▸ Exercise requirements:
A faithful transcription of the entries below is required.

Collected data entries
= = = =
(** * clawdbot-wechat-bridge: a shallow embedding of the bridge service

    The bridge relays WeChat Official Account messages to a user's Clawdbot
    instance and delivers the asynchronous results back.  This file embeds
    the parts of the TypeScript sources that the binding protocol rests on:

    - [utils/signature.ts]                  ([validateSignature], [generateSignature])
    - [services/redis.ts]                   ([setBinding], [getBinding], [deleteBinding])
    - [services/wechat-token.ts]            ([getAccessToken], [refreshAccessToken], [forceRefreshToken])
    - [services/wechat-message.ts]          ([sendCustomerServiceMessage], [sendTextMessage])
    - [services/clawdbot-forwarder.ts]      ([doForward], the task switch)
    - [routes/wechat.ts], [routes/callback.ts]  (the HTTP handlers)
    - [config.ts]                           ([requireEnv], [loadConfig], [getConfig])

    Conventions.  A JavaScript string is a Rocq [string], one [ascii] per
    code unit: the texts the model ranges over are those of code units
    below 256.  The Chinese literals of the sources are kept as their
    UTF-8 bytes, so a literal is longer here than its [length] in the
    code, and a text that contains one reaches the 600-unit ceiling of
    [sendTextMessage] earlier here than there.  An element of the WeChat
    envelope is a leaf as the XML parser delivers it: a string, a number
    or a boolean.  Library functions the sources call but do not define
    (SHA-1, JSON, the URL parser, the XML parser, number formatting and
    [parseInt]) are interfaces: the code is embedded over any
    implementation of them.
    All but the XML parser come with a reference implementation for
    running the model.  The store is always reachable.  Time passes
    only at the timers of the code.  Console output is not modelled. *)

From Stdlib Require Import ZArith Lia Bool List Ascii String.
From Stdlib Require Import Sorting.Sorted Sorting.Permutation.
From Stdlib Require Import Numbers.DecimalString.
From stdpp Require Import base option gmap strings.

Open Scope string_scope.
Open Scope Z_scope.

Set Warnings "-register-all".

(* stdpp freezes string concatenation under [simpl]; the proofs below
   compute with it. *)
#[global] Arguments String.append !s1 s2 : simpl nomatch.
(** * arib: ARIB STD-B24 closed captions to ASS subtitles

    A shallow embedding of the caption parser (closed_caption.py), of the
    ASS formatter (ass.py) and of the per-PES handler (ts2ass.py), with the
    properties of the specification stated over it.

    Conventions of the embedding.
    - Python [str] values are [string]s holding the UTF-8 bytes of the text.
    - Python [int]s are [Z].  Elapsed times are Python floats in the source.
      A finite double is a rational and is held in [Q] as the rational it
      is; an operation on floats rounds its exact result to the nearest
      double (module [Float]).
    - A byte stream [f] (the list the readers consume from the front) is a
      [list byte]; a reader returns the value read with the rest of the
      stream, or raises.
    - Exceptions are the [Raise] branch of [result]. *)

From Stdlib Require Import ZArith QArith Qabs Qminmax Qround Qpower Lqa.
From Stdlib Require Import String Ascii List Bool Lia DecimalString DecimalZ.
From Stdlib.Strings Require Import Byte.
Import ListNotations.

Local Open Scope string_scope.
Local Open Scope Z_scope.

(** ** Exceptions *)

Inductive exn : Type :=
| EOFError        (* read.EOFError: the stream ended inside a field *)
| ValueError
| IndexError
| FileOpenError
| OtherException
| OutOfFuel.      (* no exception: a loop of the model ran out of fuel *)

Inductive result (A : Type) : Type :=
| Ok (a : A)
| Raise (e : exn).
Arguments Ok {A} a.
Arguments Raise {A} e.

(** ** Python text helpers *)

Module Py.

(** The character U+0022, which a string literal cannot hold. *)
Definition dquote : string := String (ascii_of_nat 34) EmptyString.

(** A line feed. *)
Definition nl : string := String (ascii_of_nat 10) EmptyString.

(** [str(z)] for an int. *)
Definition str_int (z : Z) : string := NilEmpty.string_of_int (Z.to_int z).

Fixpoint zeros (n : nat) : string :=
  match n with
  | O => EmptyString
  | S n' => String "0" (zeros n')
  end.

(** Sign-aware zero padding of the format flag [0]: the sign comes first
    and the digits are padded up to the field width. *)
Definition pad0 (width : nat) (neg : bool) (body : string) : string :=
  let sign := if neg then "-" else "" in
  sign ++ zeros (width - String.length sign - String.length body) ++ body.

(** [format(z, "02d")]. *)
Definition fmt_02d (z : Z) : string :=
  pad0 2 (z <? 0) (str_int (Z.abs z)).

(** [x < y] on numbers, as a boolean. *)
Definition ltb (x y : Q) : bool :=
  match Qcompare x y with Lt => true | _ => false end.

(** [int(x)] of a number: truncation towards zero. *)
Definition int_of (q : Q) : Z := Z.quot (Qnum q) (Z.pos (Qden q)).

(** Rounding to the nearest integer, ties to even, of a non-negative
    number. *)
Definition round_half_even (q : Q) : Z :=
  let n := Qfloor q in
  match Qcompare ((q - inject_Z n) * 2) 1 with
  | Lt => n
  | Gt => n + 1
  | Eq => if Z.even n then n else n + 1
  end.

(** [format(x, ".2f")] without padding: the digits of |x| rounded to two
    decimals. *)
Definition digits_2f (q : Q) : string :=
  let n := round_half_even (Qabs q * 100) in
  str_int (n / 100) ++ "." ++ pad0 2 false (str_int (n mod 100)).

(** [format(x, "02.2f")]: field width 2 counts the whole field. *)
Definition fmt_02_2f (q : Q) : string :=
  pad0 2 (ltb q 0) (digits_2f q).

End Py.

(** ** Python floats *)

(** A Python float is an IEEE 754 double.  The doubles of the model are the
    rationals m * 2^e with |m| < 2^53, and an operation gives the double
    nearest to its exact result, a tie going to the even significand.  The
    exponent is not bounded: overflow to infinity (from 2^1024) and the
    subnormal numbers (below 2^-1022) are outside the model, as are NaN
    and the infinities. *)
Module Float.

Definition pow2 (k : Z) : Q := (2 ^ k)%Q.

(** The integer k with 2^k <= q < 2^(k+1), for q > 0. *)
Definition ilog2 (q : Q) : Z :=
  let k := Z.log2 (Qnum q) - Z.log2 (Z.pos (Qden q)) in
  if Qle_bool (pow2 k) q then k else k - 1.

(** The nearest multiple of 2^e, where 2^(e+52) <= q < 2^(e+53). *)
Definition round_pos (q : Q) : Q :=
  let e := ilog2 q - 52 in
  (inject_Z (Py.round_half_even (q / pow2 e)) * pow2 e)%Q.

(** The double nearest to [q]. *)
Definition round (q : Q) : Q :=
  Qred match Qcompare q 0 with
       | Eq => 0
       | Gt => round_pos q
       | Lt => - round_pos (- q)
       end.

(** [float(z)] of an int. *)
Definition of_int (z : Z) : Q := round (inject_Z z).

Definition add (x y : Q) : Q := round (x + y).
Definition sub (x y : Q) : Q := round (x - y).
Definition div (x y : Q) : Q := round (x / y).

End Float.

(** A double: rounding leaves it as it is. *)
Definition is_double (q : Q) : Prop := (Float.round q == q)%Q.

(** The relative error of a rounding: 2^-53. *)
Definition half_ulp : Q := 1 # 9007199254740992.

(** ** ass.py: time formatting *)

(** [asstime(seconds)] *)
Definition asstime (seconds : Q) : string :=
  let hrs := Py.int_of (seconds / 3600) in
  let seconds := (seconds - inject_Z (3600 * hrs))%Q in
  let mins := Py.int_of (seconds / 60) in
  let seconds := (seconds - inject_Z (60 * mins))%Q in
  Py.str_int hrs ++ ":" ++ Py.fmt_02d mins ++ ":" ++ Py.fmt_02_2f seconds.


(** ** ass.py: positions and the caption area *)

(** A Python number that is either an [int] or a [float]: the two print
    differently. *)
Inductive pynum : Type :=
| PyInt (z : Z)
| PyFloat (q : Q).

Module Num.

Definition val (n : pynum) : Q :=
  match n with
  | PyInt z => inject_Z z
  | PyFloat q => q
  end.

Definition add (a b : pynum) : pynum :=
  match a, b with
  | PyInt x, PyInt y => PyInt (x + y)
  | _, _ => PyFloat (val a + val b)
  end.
= = = =
▸ Response box:
(** * clawdbot-wechat-bridge: a shallow embedding of the bridge service

    The bridge relays WeChat Official Account messages to a user's Clawdbot
    instance and delivers the asynchronous results back.  This file embeds
    the parts of the TypeScript sources that the binding protocol rests on:

    - [utils/signature.ts]                  ([validateSignature], [generateSignature])
    - [services/redis.ts]                   ([setBinding], [getBinding], [deleteBinding])
    - [services/wechat-token.ts]            ([getAccessToken], [refreshAccessToken], [forceRefreshToken])
    - [services/wechat-message.ts]          ([sendCustomerServiceMessage], [sendTextMessage])
    - [services/clawdbot-forwarder.ts]      ([doForward], the task switch)
    - [routes/wechat.ts], [routes/callback.ts]  (the HTTP handlers)
    - [config.ts]                           ([requireEnv], [loadConfig], [getConfig])

    Conventions.  A JavaScript string is a Rocq [string], one [ascii] per
    code unit: the texts the model ranges over are those of code units
    below 256.  The Chinese literals of the sources are kept as their
    UTF-8 bytes, so a literal is longer here than its [length] in the
    code, and a text that contains one reaches the 600-unit ceiling of
    [sendTextMessage] earlier here than there.  An element of the WeChat
    envelope is a leaf as the XML parser delivers it: a string, a number
    or a boolean.  Library functions the sources call but do not define
    (SHA-1, JSON, the URL parser, the XML parser, number formatting and
    [parseInt]) are interfaces: the code is embedded over any
    implementation of them.
    All but the XML parser come with a reference implementation for
    running the model.  The store is always reachable.  Time passes
    only at the timers of the code.  Console output is not modelled. *)

From Stdlib Require Import ZArith Lia Bool List Ascii String.
From Stdlib Require Import Sorting.Sorted Sorting.Permutation.
From Stdlib Require Import Numbers.DecimalString.
From stdpp Require Import base option gmap strings.

Open Scope string_scope.
Open Scope Z_scope.

Set Warnings "-register-all".

(* stdpp freezes string concatenation under [simpl]; the proofs below
   compute with it. *)
#[global] Arguments String.append !s1 s2 : simpl nomatch.
(** * arib: ARIB STD-B24 closed captions to ASS subtitles

    A shallow embedding of the caption parser (closed_caption.py), of the
    ASS formatter (ass.py) and of the per-PES handler (ts2ass.py), with the
    properties of the specification stated over it.

    Conventions of the embedding.
    - Python [str] values are [string]s holding the UTF-8 bytes of the text.
    - Python [int]s are [Z].  Elapsed times are Python floats in the source.
      A finite double is a rational and is held in [Q] as the rational it
      is; an operation on floats rounds its exact result to the nearest
      double (module [Float]).
    - A byte stream [f] (the list the readers consume from the front) is a
      [list byte]; a reader returns the value read with the rest of the
      stream, or raises.
    - Exceptions are the [Raise] branch of [result]. *)

From Stdlib Require Import ZArith QArith Qabs Qminmax Qround Qpower Lqa.
From Stdlib Require Import String Ascii List Bool Lia DecimalString DecimalZ.
From Stdlib.Strings Require Import Byte.
Import ListNotations.

Local Open Scope string_scope.
Local Open Scope Z_scope.

(** ** Exceptions *)

Inductive exn : Type :=
| EOFError        (* read.EOFError: the stream ended inside a field *)
| ValueError
| IndexError
| FileOpenError
| OtherException
| OutOfFuel.      (* no exception: a loop of the model ran out of fuel *)

Inductive result (A : Type) : Type :=
| Ok (a : A)
| Raise (e : exn).
Arguments Ok {A} a.
Arguments Raise {A} e.

(** ** Python text helpers *)

Module Py.

(** The character U+0022, which a string literal cannot hold. *)
Definition dquote : string := String (ascii_of_nat 34) EmptyString.

(** A line feed. *)
Definition nl : string := String (ascii_of_nat 10) EmptyString.

(** [str(z)] for an int. *)
Definition str_int (z : Z) : string := NilEmpty.string_of_int (Z.to_int z).

Fixpoint zeros (n : nat) : string :=
  match n with
  | O => EmptyString
  | S n' => String "0" (zeros n')
  end.

(** Sign-aware zero padding of the format flag [0]: the sign comes first
    and the digits are padded up to the field width. *)
Definition pad0 (width : nat) (neg : bool) (body : string) : string :=
  let sign := if neg then "-" else "" in
  sign ++ zeros (width - String.length sign - String.length body) ++ body.

(** [format(z, "02d")]. *)
Definition fmt_02d (z : Z) : string :=
  pad0 2 (z <? 0) (str_int (Z.abs z)).

(** [x < y] on numbers, as a boolean. *)
Definition ltb (x y : Q) : bool :=
  match Qcompare x y with Lt => true | _ => false end.

(** [int(x)] of a number: truncation towards zero. *)
Definition int_of (q : Q) : Z := Z.quot (Qnum q) (Z.pos (Qden q)).

(** Rounding to the nearest integer, ties to even, of a non-negative
    number. *)
Definition round_half_even (q : Q) : Z :=
  let n := Qfloor q in
  match Qcompare ((q - inject_Z n) * 2) 1 with
  | Lt => n
  | Gt => n + 1
  | Eq => if Z.even n then n else n + 1
  end.

(** [format(x, ".2f")] without padding: the digits of |x| rounded to two
    decimals. *)
Definition digits_2f (q : Q) : string :=
  let n := round_half_even (Qabs q * 100) in
  str_int (n / 100) ++ "." ++ pad0 2 false (str_int (n mod 100)).

(** [format(x, "02.2f")]: field width 2 counts the whole field. *)
Definition fmt_02_2f (q : Q) : string :=
  pad0 2 (ltb q 0) (digits_2f q).

End Py.

(** ** Python floats *)

(** A Python float is an IEEE 754 double.  The doubles of the model are the
    rationals m * 2^e with |m| < 2^53, and an operation gives the double
    nearest to its exact result, a tie going to the even significand.  The
    exponent is not bounded: overflow to infinity (from 2^1024) and the
    subnormal numbers (below 2^-1022) are outside the model, as are NaN
    and the infinities. *)
Module Float.

Definition pow2 (k : Z) : Q := (2 ^ k)%Q.

(** The integer k with 2^k <= q < 2^(k+1), for q > 0. *)
Definition ilog2 (q : Q) : Z :=
  let k := Z.log2 (Qnum q) - Z.log2 (Z.pos (Qden q)) in
  if Qle_bool (pow2 k) q then k else k - 1.

(** The nearest multiple of 2^e, where 2^(e+52) <= q < 2^(e+53). *)
Definition round_pos (q : Q) : Q :=
  let e := ilog2 q - 52 in
  (inject_Z (Py.round_half_even (q / pow2 e)) * pow2 e)%Q.

(** The double nearest to [q]. *)
Definition round (q : Q) : Q :=
  Qred match Qcompare q 0 with
       | Eq => 0
       | Gt => round_pos q
       | Lt => - round_pos (- q)
       end.

(** [float(z)] of an int. *)
Definition of_int (z : Z) : Q := round (inject_Z z).

Definition add (x y : Q) : Q := round (x + y).
Definition sub (x y : Q) : Q := round (x - y).
Definition div (x y : Q) : Q := round (x / y).

End Float.

(** A double: rounding leaves it as it is. *)
Definition is_double (q : Q) : Prop := (Float.round q == q)%Q.

(** The relative error of a rounding: 2^-53. *)
Definition half_ulp : Q := 1 # 9007199254740992.

(** ** ass.py: time formatting *)

(** [asstime(seconds)] *)
Definition asstime (seconds : Q) : string :=
  let hrs := Py.int_of (seconds / 3600) in
  let seconds := (seconds - inject_Z (3600 * hrs))%Q in
  let mins := Py.int_of (seconds / 60) in
  let seconds := (seconds - inject_Z (60 * mins))%Q in
  Py.str_int hrs ++ ":" ++ Py.fmt_02d mins ++ ":" ++ Py.fmt_02_2f seconds.


(** ** ass.py: positions and the caption area *)

(** A Python number that is either an [int] or a [float]: the two print
    differently. *)
Inductive pynum : Type :=
| PyInt (z : Z)
| PyFloat (q : Q).

Module Num.

Definition val (n : pynum) : Q :=
  match n with
  | PyInt z => inject_Z z
  | PyFloat q => q
  end.

Definition add (a b : pynum) : pynum :=
  match a, b with
  | PyInt x, PyInt y => PyInt (x + y)
  | _, _ => PyFloat (val a + val b)
  end.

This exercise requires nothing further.